__YOUR GOAL__:
Each entry below is to be duplicated precisely.

[Dataset items]

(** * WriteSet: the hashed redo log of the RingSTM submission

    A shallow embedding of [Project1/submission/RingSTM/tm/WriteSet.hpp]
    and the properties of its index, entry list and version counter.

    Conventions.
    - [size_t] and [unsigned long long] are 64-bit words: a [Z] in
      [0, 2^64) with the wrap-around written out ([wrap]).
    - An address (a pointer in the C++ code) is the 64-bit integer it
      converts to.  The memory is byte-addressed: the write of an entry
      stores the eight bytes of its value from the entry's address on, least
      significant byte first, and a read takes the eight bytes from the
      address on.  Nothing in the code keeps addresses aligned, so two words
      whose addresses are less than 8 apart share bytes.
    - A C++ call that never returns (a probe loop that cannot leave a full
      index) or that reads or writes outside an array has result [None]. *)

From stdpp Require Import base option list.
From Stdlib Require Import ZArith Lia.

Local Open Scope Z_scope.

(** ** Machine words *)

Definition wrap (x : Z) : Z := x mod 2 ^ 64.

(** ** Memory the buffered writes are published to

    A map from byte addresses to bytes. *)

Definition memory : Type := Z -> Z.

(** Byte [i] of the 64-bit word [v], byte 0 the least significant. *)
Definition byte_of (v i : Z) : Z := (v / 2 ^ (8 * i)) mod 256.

__EXERCISE OUTPUT__:
(** * WriteSet: the hashed redo log of the RingSTM submission

    A shallow embedding of [Project1/submission/RingSTM/tm/WriteSet.hpp]
    and the properties of its index, entry list and version counter.

    Conventions.
    - [size_t] and [unsigned long long] are 64-bit words: a [Z] in
      [0, 2^64) with the wrap-around written out ([wrap]).
    - An address (a pointer in the C++ code) is the 64-bit integer it
      converts to.  The memory is byte-addressed: the write of an entry
      stores the eight bytes of its value from the entry's address on, least
      significant byte first, and a read takes the eight bytes from the
      address on.  Nothing in the code keeps addresses aligned, so two words
      whose addresses are less than 8 apart share bytes.
    - A C++ call that never returns (a probe loop that cannot leave a full
      index) or that reads or writes outside an array has result [None]. *)

From stdpp Require Import base option list.
From Stdlib Require Import ZArith Lia.

Local Open Scope Z_scope.

(** ** Machine words *)

Definition wrap (x : Z) : Z := x mod 2 ^ 64.

(** ** Memory the buffered writes are published to

    A map from byte addresses to bytes. *)

Definition memory : Type := Z -> Z.

(** Byte [i] of the 64-bit word [v], byte 0 the least significant. *)
Definition byte_of (v i : Z) : Z := (v / 2 ^ (8 * i)) mod 256.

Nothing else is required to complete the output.